Closed Bug 459197 Opened 11 years ago Closed 11 years ago

[meta] Ts regression by enabling Places Fsync stuff

Categories

(Firefox :: Bookmarks & History, defect, P1, major)

defect

Tracking

()

VERIFIED FIXED
Firefox 3.1b2

People

(Reporter: mak, Unassigned)

References

Details

(Keywords: perf, verified1.9.1)

Attachments

(2 files)

the latest push of fsync stuff caused a Ts and a Tp regression, and was backed out to investigate on possible ways of fixing it.

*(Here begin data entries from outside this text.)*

(** X8.  For a non-empty roster the aggregated mean lies between the
    smallest and the largest member mean, the aggregated deviation is
    non-negative and at most the largest member deviation divided by
    [sqrt (team size)], and [teamSize] is the roster size. *)
Theorem ComputeTeamStats_range :
  forall team lo hi bound,
    team <> [] ->
    (forall p, In p team -> lo <= GetMu p <= hi) ->
    (forall p, In p team -> Rabs (GetPhi p) <= bound) ->
    let stats := ComputeTeamStats team in
    lo <= stats_mu stats <= hi
    /\ 0 <= stats_phi stats <= bound / sqrt (INR (length team))
    /\ teamSize stats = length team.
Proof.
  intros team lo hi bound Hne Hmu Hphi. cbn zeta.
  assert (Hn : 0 < INR (length team)).
  { apply lt_0_INR. destruct team; [congruence | cbn; lia]. }
  unfold ComputeTeamStats.
  replace (length team =? 0)%nat with false
    by (symmetry; apply Nat.eqb_neq; destruct team; [congruence | discriminate]).
  cbn [stats_mu stats_phi teamSize].
  split; [|split; [|reflexivity]].
  - unfold ComputeTeamMu. destruct team as [|p0 t] eqn:Ht; [congruence|].
    rewrite <- Ht in *. rewrite fold_left_total, Rplus_0_l.
    pose proof (total_between GetMu team lo hi Hmu) as [Hlo Hhi].
    split.
    + apply (Rmult_le_reg_r (INR (length team))); [assumption|].
      unfold Rdiv. rewrite Rmult_assoc, Rinv_l by lra. lra.
    + apply (Rmult_le_reg_r (INR (length team))); [assumption|].
      unfold Rdiv. rewrite Rmult_assoc, Rinv_l by lra. lra.
  - unfold ComputeTeamPhi. destruct team as [|p0 t] eqn:Ht; [congruence|].
    rewrite <- Ht in *.
    rewrite (fold_left_total (fun player => GetPhi player * GetPhi player)),
      Rplus_0_l.
    assert (Hb : 0 <= bound).
    { specialize (Hphi p0). rewrite Ht in Hphi.
      specialize (Hphi (or_introl eq_refl)).
      pose proof (Rabs_pos (GetPhi p0)). lra. }
    assert (Hsq : forall p, In p team ->
                    0 <= GetPhi p * GetPhi p <= bound * bound).
    { intros p Hp. specialize (Hphi p Hp).
      assert (- bound <= GetPhi p <= bound)
        by (revert Hphi; unfold Rabs; destruct (Rcase_abs _); lra).
      nra. }
    pose proof (total_between (fun p => GetPhi p * GetPhi p) team _ _ Hsq)
      as [Hlo Hhi].
    set (n := INR (length team)) in *.
    set (Q := total (map (fun p => GetPhi p * GetPhi p) team)) in *.
    split; [apply sqrt_pos|].
    replace (bound / sqrt n) with (sqrt (bound * bound / n)).
    + apply sqrt_le_1_alt.
      apply (Rmult_le_reg_r (n * n)); [nra|].
      replace (Q / (n * n) * (n * n)) with Q by (field; lra).
      replace (bound * bound / n * (n * n)) with (n * (bound * bound))
        by (field; lra).
      assumption.
    + rewrite sqrt_div_alt by assumption. now rewrite sqrt_square.
Qed.

Lemma ComputeTeamStats_range_witness :
  mu close_winner
  <= stats_mu (ComputeTeamStats [PlayerRating_default; close_winner])
  <= 0.
Proof.
  apply (ComputeTeamStats_range [PlayerRating_default; close_winner]
           (mu close_winner) 0 (350 / kScale + phi close_winner)).
  - discriminate.
  - pose proof close_winner_mu_negative as Hneg.
    intros p [<- | [<- | []]]; unfold GetMu.
    + cbn [mu PlayerRating_default PlayerRating_new].
      unfold kDefaultRating, Rdiv, Rminus.
      rewrite Rplus_opp_r, Rmult_0_l. lra.
    + lra.
  - pose proof close_winner_phi_nonneg as Hphi.
    assert (Hd : 0 <= 350 / kScale) by (unfold kScale; lra).
    intros p [<- | [<- | []]]; unfold GetPhi; rewrite Rabs_pos_eq.
    + cbn [phi PlayerRating_default PlayerRating_new]. unfold kDefaultRD. lra.
    + cbn [phi PlayerRating_default PlayerRating_new]. unfold kDefaultRD. lra.
    + lra.
    + assumption.
Defined.

End TeamAggregates.

Section ZScores.
Import Engine.
Import RatingState.
Local Open Scope R_scope.

Lemma map_snd_combine {A B : Type} (l : list A) (l' : list B) :
  length l = length l' -> map snd (combine l l') = l'.
Proof.
  revert l'. induction l as [|x l IH]; intros [|y l'] H; cbn in *;
    try discriminate; [reflexivity|].
  f_equal. apply IH. lia.
Qed.

Lemma ComputeZScores_zScores (scores : list R) :
  map zScore (ComputeZScores scores)
  = map (fun p => ComputeZScore p (ComputeMean scores)
                    (ComputeStdDev scores (ComputeMean scores))) scores.
Proof.
  unfold ComputeZScores. destruct scores as [|p0 t] eqn:Hs; [reflexivity|].
  rewrite <- Hs. rewrite map_map. cbn [zScore].
  rewrite <- (map_map snd (fun p => ComputeZScore p _ _)).
  now rewrite map_snd_combine by (now rewrite length_seq).
Qed.

Lemma ComputeMean_total (scores : list R) :
  scores <> [] -> ComputeMean scores = total scores / INR (length scores).
Proof.
  intro H. unfold ComputeMean. destruct scores as [|p0 t] eqn:Hs; [congruence|].
  rewrite <- Hs.
  rewrite (fold_left_total (fun x => x)), map_id. now rewrite Rplus_0_l.
Qed.

Lemma ComputeStdDev_total (scores : list R) (mean : R) :
  scores <> [] ->
  ComputeStdDev scores mean
  = sqrt (total (map (fun s => (s - mean) * (s - mean)) scores)
          / INR (length scores)) + kEpsilon.
Proof.
  intro H. unfold ComputeStdDev.
  destruct scores as [|p0 t] eqn:Hs; [congruence|].
  rewrite <- Hs.
  rewrite (fold_left_total (fun s => (s - mean) * (s - mean))).
  now rewrite Rplus_0_l.
Qed.

Lemma ComputeStdDev_pos (scores : list R) (mean : R) :
  kEpsilon <= ComputeStdDev scores mean.
Proof.
  unfold ComputeStdDev. destruct scores; [lra|].
  pose proof (sqrt_pos
    (fold_left (fun sumSquares score =>
                  let diff := score - mean in sumSquares + diff * diff)
               (r :: scores) 0 / INR (length (r :: scores)))).
  lra.
Qed.

(** X9.  [ComputeZScores] returns one entry per score, entry [i] carrying
    index [i], the raw score and its z-score against the team mean and the
    team deviation; the deviation is at least [kEpsilon], so no division by
    zero occurs, and the z-scores of a team sum to zero. *)
Theorem ComputeZScores_shape :
  forall scores,
    let weights := ComputeZScores scores in
    let mean := ComputeMean scores in
    let stddev := ComputeStdDev scores mean in
    length weights = length scores
    /\ kEpsilon <= stddev
    /\ (forall i,
          (i < length scores)%nat ->
          let w := nth i weights PlayerWeight_default in
          playerIndex w = Z.of_nat i
          /\ weight_performanceScore w = nth i scores 0
          /\ zScore w = (nth i scores 0 - mean) / stddev)
    /\ total (map zScore weights) = 0.
Proof.
  intro scores. cbn zeta.
  split; [|split; [apply ComputeStdDev_pos|split]].
  - unfold ComputeZScores. destruct scores as [|p0 t] eqn:Hs; [reflexivity|].
    rewrite <- Hs. rewrite length_map, length_combine, length_seq.
    apply Nat.min_id.
  - intros i Hi. unfold ComputeZScores.
    destruct scores as [|p0 t] eqn:Hs; [cbn in Hi; lia|]. rewrite <- Hs in *.
    set (f := fun ip : nat * R => _).
    rewrite (nth_indep _ PlayerWeight_default (f (0%nat, 0)))
      by (now rewrite length_map, length_combine, length_seq, Nat.min_id).
    rewrite map_nth, combine_nth by (now rewrite length_seq).
    rewrite seq_nth by assumption.
    unfold f. cbn [fst snd playerIndex weight_performanceScore zScore].
    repeat split.
  - rewrite ComputeZScores_zScores. unfold ComputeZScore.
    rewrite total_shift.
    destruct scores as [|p0 t] eqn:Hs.
    + cbn. unfold Rdiv. ring.
    + rewrite <- Hs in *.
      rewrite ComputeMean_total by (rewrite Hs; discriminate).
      assert (Hn : 0 < INR (length scores))
        by (apply lt_0_INR; rewrite Hs; cbn; lia).
      replace (total scores
               - INR (length scores) * (total scores / INR (length scores)))
        with 0 by (field; lra).
      unfold Rdiv. ring.
Qed.

Lemma ComputeZScore_square_le (scores : list R) (p : R) :
  In p scores ->
  let z := ComputeZScore p (ComputeMean scores)
             (ComputeStdDev scores (ComputeMean scores)) in
  z * z <= INR (length scores) - 1.
Proof.
  intros Hin. cbn zeta.
  assert (Hne : scores <> []) by (destruct scores; [contradiction | discriminate]).
  assert (Hn : 0 < INR (length scores)).
  { apply lt_0_INR. destruct scores; [congruence | cbn; lia]. }
  pose proof (deviation_from_mean scores p Hin) as Hdev. cbn zeta in Hdev.
  rewrite ComputeStdDev_total, ComputeMean_total by assumption.
  set (n := INR (length scores)) in *. set (m := total scores / n) in *.
  set (Q := total (map (fun s => (s - m) * (s - m)) scores)) in *.
  assert (HQ : 0 <= Q) by apply (total_squares_nonneg (fun s => s - m)).
  assert (HV : 0 <= Q / n).
  { apply Rmult_le_pos; [assumption | left; now apply Rinv_0_lt_compat]. }
  pose proof (sqrt_pos (Q / n)) as Hs.
  pose proof (sqrt_sqrt (Q / n) HV) as Hss.
  set (s := sqrt (Q / n)) in *.
  assert (Heps : 0 < kEpsilon) by (unfold kEpsilon; lra).
  assert (Hsd : 0 < s + kEpsilon) by lra.
  unfold ComputeZScore. set (d := p - m) in *.
  replace (d / (s + kEpsilon) * (d / (s + kEpsilon)))
    with (d * d / ((s + kEpsilon) * (s + kEpsilon))) by (field; lra).
  assert (Hn1 : 0 <= n - 1).
  { assert (1 <= n); [|lra]. unfold n.
    change 1 with (INR 1). apply le_INR.
    destruct scores; [congruence | cbn; lia]. }
  apply (Rmult_le_reg_r ((s + kEpsilon) * (s + kEpsilon))); [nra|].
  unfold Rdiv at 1. rewrite Rmult_assoc, Rinv_l by nra. rewrite Rmult_1_r.
  assert (HnV : n * (Q / n) = Q) by (field; lra).
  assert (Hdd : d * d <= (n - 1) * (Q / n)).
  { apply (Rmult_le_reg_l n); [assumption|].
    replace (n * ((n - 1) * (Q / n))) with ((n - 1) * Q) by (field; lra).
    exact Hdev. }
  assert (s * s <= (s + kEpsilon) * (s + kEpsilon)) by nra.
  nra.
Qed.
(** * LibraryAutoReserveSignForGZHU: the sign-in script, embedded and verified

    A shallow embedding of [libs/source.py] and [sign.py].

    - Python [str] values are sequences of Unicode code points ([list N]).
    - Python [int] values are unbounded, hence [Z]; [&] is [Z.land].
    - A call that may raise returns a [result]; code that mutates the
      [ZWYT] object, talks to the portal or writes the log runs in the
      state-and-exception monad [M].
    - The portal is a script of replies: every HTTP call consumes the next
      reply and is recorded in the list of requests sent.
    - A [dict] keyed by strings whose order is not observed is a [gmap].

    Left out: the UTF-8 encoding of the cache file (its content is the
    decoded text), the clock (the reservation query leaves its date out,
    [get_reserve_date] is given the two days), the timeouts, the parsing
    of the command line by [argparse], and the methods that are stubs
    ([get_response], [get_roomId], [get_devId]). The files are a store
    keyed by the path names as they are given: permissions, links and the
    names that [pathlib] rewrites (a trailing slash, a [.] component) are
    left out; the empty path and the names that are too long are not. *)

From Stdlib Require Import ZArith NArith Lia String Ascii.
From stdpp Require Import base option list gmap pretty.
(** * check_ntp_time: the NTP offset client of monitoring-plugins

    A shallow embedding of [plugins/check_ntp_time.c]: the fixed-point
    timestamp macros, [calc_offset], [setup_request], [best_offset_server]
    and the sampling loop of [offset_request], followed by the properties
    proved about them.

    Conventions.
    - A C [double] is a primitive binary64 float ([PrimFloat.float]); every
      arithmetic operation and comparison is the IEEE one the C code performs.
    - Integers are [Z]; where the C type wraps, the wrap-around is written out.
      The data model is LP64 ([unsigned long], [time_t] and [size_t] have
      64 bits).
    - An [ntp_message] is the 48 bytes of the C struct (the struct has no
      padding).  Every access the code makes to a multi-byte field goes
      through [ntohs]/[ntohl] on the halves [L16]/[R16]/[L32]/[R32], that is,
      it reads the bytes of the field in wire (big-endian) order, so the
      embedding does not depend on the byte order of the host.
    - [time], [gettimeofday], [poll] and [read] are the environment: each
      loop iteration receives their results in an [iter_env]. *)

From Stdlib Require Import ZArith Lia Floats String.
From Stdlib.Strings Require Import Byte.
From stdpp Require Import base list.

Set Warnings "-inexact-float".
#[local] Open Scope Z_scope.

(** ** C doubles *)

(** Conversion of an integer to [double] (round to nearest, ties to even). *)
Definition Z2double (z : Z) : float :=
  SF2Prim (binary_normalize prec emax z 0 false).
(** * A shallow embedding of aiida-inq: the INQ parser, the calculation's
    input preparation and the convergence work chain.

    Python values are modelled by [pyval], Python exceptions by [exn] and
    fallible Python code by the result type [res].  Python floats are
    modelled as exact rationals ([Q]).  Conversions performed by the Python
    runtime and by external libraries ([float()], [getattr(ase.units, _)])
    are parameters of the definitions. *)

From Stdlib Require Import String Ascii List Bool ZArith QArith Qround Lia Permutation.
Import ListNotations.
Open Scope string_scope.
Set Warnings "-register-all".

(* ------------------------------------------------------------------ *)
(** ** Python runtime: values, exceptions, results *)

Inductive exn :=
| KeyError
| AttributeError
| IndexError
| TypeError
| ValueError
| FileNotFoundError.

Inductive pyval :=
| VNone
| VBool (b : bool)
| VInt (z : Z)
| VFloat (q : Q)
| VStr (s : string)
| VList (l : list pyval)
| VDict (kvs : list (string * pyval)).

Inductive res (A : Type) :=
| Ok (a : A)
| Exc (e : exn).
Arguments Ok {A} a.
Arguments Exc {A} e.

Definition bind {A B} (c : res A) (k : A -> res B) : res B :=
  match c with
  | Ok a => k a
  | Exc e => Exc e
  end.

Notation "x <- c ;; k" := (bind c (fun x => k))
  (at level 61, c at next level, right associativity).

(** Python dictionaries keep insertion order; assigning an existing key
    replaces its value in place, a new key goes to the end. *)
Fixpoint dict_get {V} (d : list (string * V)) (k : string) : option V :=
  match d with
  | [] => None
  | (k', v) :: d' => if String.eqb k k' then Some v else dict_get d' k
  end.
(** * csuite: the growable byte buffer (engine/main/buffer.c) and the AEAD
      mode table (engine/main/ciphers/aead.c)

    A shallow embedding of the C sources.  [size_t] values are integers in
    [0, 2^64) with the wrap-around of unsigned arithmetic written out, byte
    blocks are lists of bytes, a possibly-NULL pointer is an [option], and the
    C heap is an explicit state threaded through every allocating call. *)

From Stdlib Require Import String Ascii ZArith List Bool Lia.
From coqutil Require Import Byte Word.LittleEndianList Z.bitblast Z.prove_Zeq_bitwise.
Import ListNotations.
Local Open Scope Z_scope.

(** ** C integer types *)

Definition SIZE_WIDTH : Z := 64.
Definition size_t_wrap (z : Z) : Z := z mod 2 ^ SIZE_WIDTH.
Definition is_size_t (z : Z) : Prop := 0 <= z < 2 ^ SIZE_WIDTH.

Definition INT_MAX : Z := 2 ^ 31 - 1.
Definition INT_MIN : Z := - 2 ^ 31.

(** [(int) z] for an unsigned [z]: the two's complement reading of the low
    32 bits, as every ABI with a 32-bit [int] converts it. *)
Definition to_int (z : Z) : Z := (z + 2 ^ 31) mod 2 ^ 32 - 2 ^ 31.

Definition wrap16 (z : Z) : Z := z mod 2 ^ 16.
Definition wrap32 (z : Z) : Z := z mod 2 ^ 32.
Definition wrap64 (z : Z) : Z := z mod 2 ^ 64.

(** ** buffer.h *)

Definition CBUFFER_DEFAULT_CAPACITY : Z := 0x40.
Definition CBUFFER_GROWTH_FACTOR : Z := 0x2.

(** [sizeof(CBuffer)]: two [size_t] fields and a pointer. *)
Definition sizeof_CBuffer : Z := 24.

Record CBuffer := mkCBuffer {
  byte_length : Z;
  capacity : Z;
  data : list byte   (* the block [data] points to, [capacity] bytes long *)
}.

(** ** The heap

    [malloc] and [realloc] may fail at any call: [outcomes] lists the results
    of the coming allocation requests (a request past the end of the list
    succeeds).  [garbage] is the indeterminate content of fresh memory, and
    [corrupted] records that some [memcpy] has left the block it was given.
    [free] and the messages [perror] prints are not tracked. *)

Record Heap := mkHeap {
  outcomes : list bool;
  garbage : nat -> byte;
  corrupted : bool
}.

Definition M (A : Type) : Type := Heap -> A * Heap.

Definition ret {A} (a : A) : M A := fun h => (a, h).
Definition bind {A B} (c : M A) (k : A -> M B) : M B :=
  fun h => let (a, h') := c h in k a h'.

Notation "x <- c ;; k" := (bind c (fun x => k))
  (at level 61, c at next level, right associativity).

Definition next_request : M bool := fun h =>
  match outcomes h with
  | [] => (true, h)
  | ok :: rest => (ok, mkHeap rest (garbage h) (corrupted h))
  end.

Definition fresh (h : Heap) (from count : nat) : list byte :=
  map (garbage h) (seq from count).

Definition malloc (n : Z) : M (option (list byte)) := fun h =>
  let (ok, h') := next_request h in
  (if ok then Some (fresh h 0 (Z.to_nat n)) else None, h').

(** [realloc(block, n)]: on success the new block keeps the old content up to
    the smaller of the two sizes; on failure the old block is untouched. *)
Definition realloc (block : list byte) (n : Z) : M (option (list byte)) := fun h =>
  let (ok, h') := next_request h in
  (if ok
   then Some (firstn (Z.to_nat n) block
              ++ fresh h (length block) (Z.to_nat n - length block))
   else None, h').

(** [memcpy(dst + off, src, n)] on the block [dst].  The flag tells whether
    the whole access stayed inside both blocks.  A copy that does not is
    undefined in C: the block computed for it stands for nothing, and
    [observe] below discards whatever a run computes after such a copy. *)
Definition memcpy (dst : list byte) (off : Z) (src : list byte) (n : Z)
  : list byte * bool :=
  let room := Z.of_nat (length dst) - off in
  let inside := firstn (Z.to_nat (Z.min n room)) src in
  (firstn (Z.to_nat off) dst ++ inside
     ++ skipn (Z.to_nat off + length inside) dst,
   (n <=? room) && (n <=? Z.of_nat (length src))).

Arguments memcpy : simpl never.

We should investigate on possible solutions to solve both issues, actual ideas could be
- move some of the visit insert trigger work to an async query (update visit_count later?)
- reduce nsPlacesDBFlush init impact (add a delayed start for stuff not needed at startup)
- move sync from places background to an async query and discard PlacesBackground (so we save time to create the thread)
- do cleanup of init in all places services to reduce their impact on startup

Shawn has more precise numbers on the regressions
Let's try to keep these two regressions separate since the issues are impacted by different bits of code.  I've filed bug 459235 for the Tp regression.
Summary: [meta] Ts and Tp regressions by enabling Places Fsync stuff → [meta] Ts regression by enabling Places Fsync stuff
Linux Ts regression (http://tinyurl.com/4txf2j) is ~3%

Mac OS X
10.4 (http://tinyurl.com/3vuv42) might show a regression, but the numbers are pretty noisy, so it's hard to tell.
10.5 (http://tinyurl.com/54c99u) doesn't look like there is a regression either.

Windows
Vista (http://tinyurl.com/435ete) looks like there is a ~3.4% regression
XP (http://tinyurl.com/3q7hpn) shows a ~4% Ts regression
Neither windows boxes seemed to have dropped back down to pre-regression levels after the backout (yay!)
i suppose the ts hit could also be caused by us creating the temp tables and their indexes, those are new tasks we have to do at every browser start.
Depends on: 459491
Depends on: 455474
exacly on every run we are creating:

- 2 temp tables
- 8 indexes on temp tables
- 2 views
- 6 triggers

all of these are required for correct work of sync and were not present before, we could at last discard some index since the temp tables should be always small sized
How much time do we actually spend generating those?  That will give us a good idea on that being the cause or not.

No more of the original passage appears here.